The blender aerates the eggs. Similar to how when a baker beats egg whites to add air and create soft or stiff peaks, the blender adds air to the scrambled egg mixture which in turn creates more lift and volume. This lift and volume then translates into the cooked dish, leaving you with pillowy eggs that are just heavenly.

My 3 Key Takeaways for Making Fluffy Scrambled Eggs

If I were to impart three gems of wisdom to you on your own fluffy scrambled egg journey, they would be this:

  • Use a blender: Not only will the blender mix your raw eggs more evenly, but it will also aerate them, giving them a fluffy texture when cooked. I can’t recommend the Ninja Nutri Pro blender enough—I use it for everything from scrambling eggs to making protein shakes to puréeing hot soups. It’s compact, fast, leak-proof, and dishwasher safe. What’s not to love!
  • Use a nonstick skillet: Take it from someone who learned the hard way. Use. The. Nonstick. Skillet. There’s a coating on the nonstick skillet that allows for easier release of the food from the pan. That way you don’t destroy your end product or end up having to soak your pan for several days because the eggs decided to bond with the mighty power of Thor.
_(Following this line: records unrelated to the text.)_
Lemma call_returns {A} (m : P A) reason resume l :
  (m (lo_publisher l)).1 ≠ Diverge → is_Some (call m reason resume l).
Proof. unfold call. destruct (m (lo_publisher l)) as [[]]; simpl; [eauto..|done]. Qed.
End thread.

Section protocol.
Context `{Env} `{!ProstLaws} (spin_duration : N).
Context (params : StreamParams) (start : StreamState) (initial : PublishedState).
Notation idle := (idle params start initial).
Notation faulted := (faulted params start initial).

Definition between (p : Publisher) : Prop := within p → idle p.
Definition recovering_from (announced : bool) (p : Publisher) : Prop :=
  within p → faulted p ∧ announced = ps_recovering (published p).

Lemma within_before {A} (m : P A) p : Mono m → within (m p).2 → within p.
Proof. intros Hm. by apply within_later. Qed.

Lemma called_wp {A} (m : P A) p :
  Mono m → (idle p → wp m (hreturns (λ _, idle) faulted) p) → between p → wp m (called between recovering_from) p.
Proof.
  intros Hm Hwp Hp. unfold wp, called. pose proof (within_before m p Hm) as Hb.
  destruct (m p) as [[a|e|] p'] eqn:E; simpl in *; [| |done]; intros Hw; specialize (Hwp (Hp (Hb Hw)));
    unfold wp in Hwp; rewrite E in Hwp; by specialize (Hwp Hw).
Qed.

Lemma protocol_invariant : caps_ok params → loop_invariant (event_ok params) (λ _ _, True) between recovering_from.
Proof.
  intros Hcaps. split.
  - intros p Hp Hw. split; [|done]. by apply idle_faulted, Hp.
  - intros p. apply called_wp; [solve_mono|]. intros Hid. eapply hp_mono; [by apply maintain_wp|by intros _ p' _ [? _]|done|done].
  - intros event p Hok. apply called_wp; [solve_mono|]. intros Hid. by apply handle_wp.
  - intros event p Hok _. apply called_wp; [solve_mono|]. intros Hid.
    eapply hp_mono; [by apply handle_control_wp|done|done|done].
  - intros reason announced p Hr HF. unfold wp.
    assert (Hm : Mono (attempt reason announced)) by solve_mono. pose proof (within_before _ p Hm) as Hb.
    destruct (attempt reason announced p) as [[[recovered a]|e|] p'] eqn:E; simpl in *; [|done|done].
    assert (Hp' : within p' → if recovered then idle p' else faulted p' ∧ a = ps_recovering (published p')).
    { intros Hw. destruct (HF (Hb Hw)) as [Hf ->]. pose proof (attempt_wp params start initial reason p (recovery_reason_named _ Hr) Hf) as Ha.
      unfold wp in Ha. rewrite E in Ha. exact (Ha Hw). }
    by destruct recovered.
  - intros announced p HF Hw. destruct HF as [Hf ->]; [unfold within in *; simpl in Hw; lia|].
    split; [by apply faulted_tick|done].
Qed.

(** Before the horizon, a call the invariant covers returns. *)
Lemma call_not_diverge {A} (m : P A) (Q : A → Publisher → Prop) (Qe : Publisher → Prop) p :
  Mono m → (idle p → wp m (hreturns Q Qe) p) → between p → within (m p).2 → (m p).1 ≠ Diverge.
Proof.
  intros Hm Hwp Hb Hw Hd. specialize (Hwp (Hb (within_before m p Hm Hw))). unfold wp in Hwp.
  rewrite Hd in Hwp. exact (Hwp Hw).
Qed.

Lemma select_progress l :
  lo_pc l = Select → (maintain (lo_publisher l)).1 ≠ Diverge →
  asleep l ∨ ∃ c, is_Some (thread_step spin_duration c l).
Proof.
  intros Epc Hm. unfold asleep, thread_step. rewrite Epc.
  destruct (recv_ready (lo_shutdown l)) eqn:Es.
  { right. exists (mkChoice 0 0 ArmShutdown). simpl. destruct (try_recv (lo_shutdown l)). eauto. }
  destruct (lo_loss l) eqn:El; [right; exists (mkChoice 0 0 ArmLoss); simpl; eauto|].
  destruct (lo_tick l) eqn:Et; [right; exists (mkChoice 0 0 ArmTick); by apply call_returns|].
  destruct (recv_ready (lo_control l)) eqn:Ec.
  { right. exists (mkChoice 0 0 ArmControl). simpl. destruct (try_recv (lo_control l)). eauto. }
  destruct (recv_ready (lo_data l)) eqn:Ed; [|by left].
  right. exists (mkChoice 0 0 ArmData). simpl. destruct (try_recv (lo_data l)). eauto.
Qed.

(** A thread that has not exited can go on, unless it sleeps with nothing to do. *)
Lemma thread_progress l :
  caps_ok params → loop_ok (event_ok params) between recovering_from l → within (after_call l) →
  lo_pc l = Exited ∨ asleep l ∨ ∃ c, is_Some (thread_step spin_duration c l).
Proof.
  intros Hcaps [Hpc Hh _ _] Hw. unfold pc_invariant in Hpc. unfold after_call in Hw.
  pose proof (call_not_diverge maintain _ _ (lo_publisher l) mono_maintain (maintain_wp params start initial _ Hcaps)) as Hmaint.
  destruct (lo_pc l) eqn:Epc; auto.
  all: try (right; right; exists (mkChoice 0 0 ArmShutdown); unfold thread_step; rewrite Epc; repeat case_match; by eauto).
  - right; right. exists (mkChoice 0 0 ArmTick). unfold thread_step. rewrite Epc.
    destruct (lo_tick l); [|eauto]. by apply call_returns, Hmaint.
  - right. apply select_progress; [done|by apply Hmaint].
  - right; right. exists (mkChoice 0 0 ArmTick). unfold thread_step. rewrite Epc. simpl in Hh. apply Forall_cons in Hh as [Hh _].
    destruct event as [event|event]; apply call_returns; simpl.
    + eapply call_not_diverge; [solve_mono|intros ?; by apply handle_wp|done|done].
    + eapply call_not_diverge; [solve_mono|intros ?; by apply handle_control_wp|done|done].
  - right; right. exists (mkChoice 0 0 ArmTick). unfold thread_step. rewrite Epc. destruct Hpc as [Hr HF].
    assert (Hm : Mono (attempt reason gap_announced)) by solve_mono.
    destruct (HF (within_before _ _ Hm Hw)) as [Hf ->]. pose proof (attempt_wp params start initial reason _ (recovery_reason_named _ Hr) Hf) as Ha.
    unfold wp in Ha. specialize (Ha Hw). destruct (attempt _ _ _) as [[[]|e|] p]; [eauto|done..].
Qed.

Lemma protocol_faulted l :
  loop_ok (event_ok params) between recovering_from l → within (lo_publisher l) → faulted (lo_publisher l).
Proof.
  intros [Hpc _ _ _] Hw. unfold pc_invariant in Hpc.
  destruct (lo_pc l); try (by apply idle_faulted, Hpc); try (by apply Hpc). destruct Hpc as [a Hp]. by apply Hp.
Qed.
End protocol.

Lemma within_after_call `{Env} l : within (after_call l) → within (lo_publisher l).
Proof.
  unfold after_call. destruct (lo_pc l) as [| | | | | | | | | | |[]| | |]; try done; apply within_before; solve_mono.
Qed.

(** Every state of the loop of a started service keeps the invariant of the protocol. *)
Lemma protocol_reachable `{Env} `{!ProstLaws} spin cfg boot chain genesis started ws p0 actions l :
  watch_set_wf ws → start_service cfg boot chain genesis started ws = Ok p0 →
  Forall (sends_ok (event_ok (service_params p0))) actions → loop_run spin actions (loop_start p0) = Some l →
  loop_ok (event_ok (service_params p0)) (between (service_params p0) (stream_state false p0) (published p0))
    (recovering_from (service_params p0) (stream_state false p0) (published p0)) l.
Proof.
  intros Hws Hstart Hok Hrun. destruct (start_service_idle _ _ _ _ _ _ _ Hws Hstart) as (Hidle & Hcaps & _).
  pose proof (protocol_invariant (service_params p0) (stream_state false p0) (published p0) Hcaps) as Hinv.
  eapply (loop_run_ok spin _ _ _ _ Hinv actions); [|done|by apply requests_known_all|done]. apply loop_start_ok. by intros _.
Qed.

(** ** Generations *)

(** The dictionary of each generation: that of the first watch set or of the one that was activated. *)
Definition dictionary_of (sets : list WatchSet) (g : N) : list WatchKey :=
  match list_find (λ ws, ws_generation ws = g) sets with Some (_, ws) => ws_keys ws | None => [] end.

Lemma dictionary_of_unique sets ws :
  NoDup (ws_generation <$> sets) → ws ∈ sets → dictionary_of sets (ws_generation ws) = ws_keys ws.
Proof.
  intros Hnd Hin. unfold dictionary_of. destruct (list_find _ _) as [[i ws']|] eqn:E.
  - apply list_find_Some in E as (Hi & Hg & _). apply list_elem_of_lookup in Hin as [j Hj].
    assert (i = j) as ->; [|by simplify_eq].
    eapply NoDup_lookup; [exact Hnd|..]; rewrite list_lookup_fmap_Some; eauto.
  - apply list_find_None in E. rewrite Forall_forall in E. by destruct (E ws Hin).
Qed.

Section generations.
Context `{Env} `{!ProstLaws} (spin : N).
Context (params : StreamParams) (start : StreamState) (initial : PublishedState) (Hcaps : caps_ok params).

Lemma generation_later p p' :
  faulted params start initial p → faulted params start initial p' → later p p' →
  active_generation p ≤ active_generation p'.
Proof.
  intros [Hi _] [Hi' _] [_ _ [rest Hf]]. apply (iv_history _ _ _ _ _), history_stream in Hi, Hi'.
  rewrite Hf in Hi'. unfold envelopes in Hi'. rewrite fmap_app in Hi'. apply stream_split in Hi' as (s1 & H1 & H2).
  pose proof (stream_generation _ _ _ _ _ Hi H1) as E. apply stream_generation_mono in H2. simpl in *. lia.
Qed.
Notation loop_good := (loop_ok (event_ok params) (between params start initial) (recovering_from params start initial)).

(** An activation moves to its own generation. *)
Lemma activation_generation a l l1 ws :
  loop_good l → activation a l = Some ws → loop_step spin a l = Some l1 → within (lo_publisher l1) →
  watch_set_wf ws ∧ active_generation (lo_publisher l) < ws_generation ws ∧
  active_generation (lo_publisher l1) = ws_generation ws.
Proof.
  intros [Hpc Hh _ _] Ha Hstep Hw. pose proof (within_later _ _ (loop_step_later _ _ _ _ Hstep) Hw) as Hw0.
  unfold activation in Ha. destruct a as [c| | | | | | |]; try done. unfold pc_invariant in Hpc. simpl in Hstep.
  unfold thread_step in Hstep. destruct (lo_pc l) as [| | | | | | | | | | |[|[ws']]| | |]; try done.
  apply Forall_cons in Hh as [Hok _]. unfold call in Hstep. cbn [handle_control] in Hstep. unfold catch in Hstep.
  cbv [mbind M_bind mret M_ret] in Hstep. simpl in Hstep.
  destruct (activate ws' (lo_publisher l)) as [[[]|e|] p'] eqn:E; try done. injection Hstep as <-. simpl in Hw |- *.
  destruct (N.ltb_spec (active_generation (lo_publisher l)) (ws_generation ws')) as [Hlt|]; [|done]. injection Ha as <-.
  pose proof (activate_wp params start initial ws' (lo_publisher l) (Hpc Hw0) Hok) as Hwp.
  unfold wp in Hwp. rewrite E in Hwp. specialize (Hwp Hw) as [_ Hg].
  rewrite (proj2 (N.leb_gt _ _) Hlt) in Hg. destruct Hg as (_ & Hg & _). done.
Qed.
You’re still using some sort of fat when cooking eggs (e.g. butter, margarine, oil), but this coating helps reduce the chance of… well… sticking. If you don’t have a nonstick skillet, I highly recommend investing in one. Not sure where to start? We’ve done the legwork so you don’t have to and tested and reviewed our top favorite nonstick skillets. Treat yo self.
  • Do NOT let the eggs sit: You might be tempted to pour your eggs into the pan and walk away for a moment, but don’t do it. They brown on the bottom and create a skin which should NOT be happening with a fluffy scrambled egg situation. Instead, using a high-heat silicone spatula, continuously stir the eggs as they cook. (This will take less than three minutes. I promise you that you can stand in front of the stove for three minutes.) This will ensure that no skin forms on the bottom of the eggs, that they cook more evenly, and that they cook faster. Lord knows I’m an impatient person, so anything that I can do efficiently AND fast is best.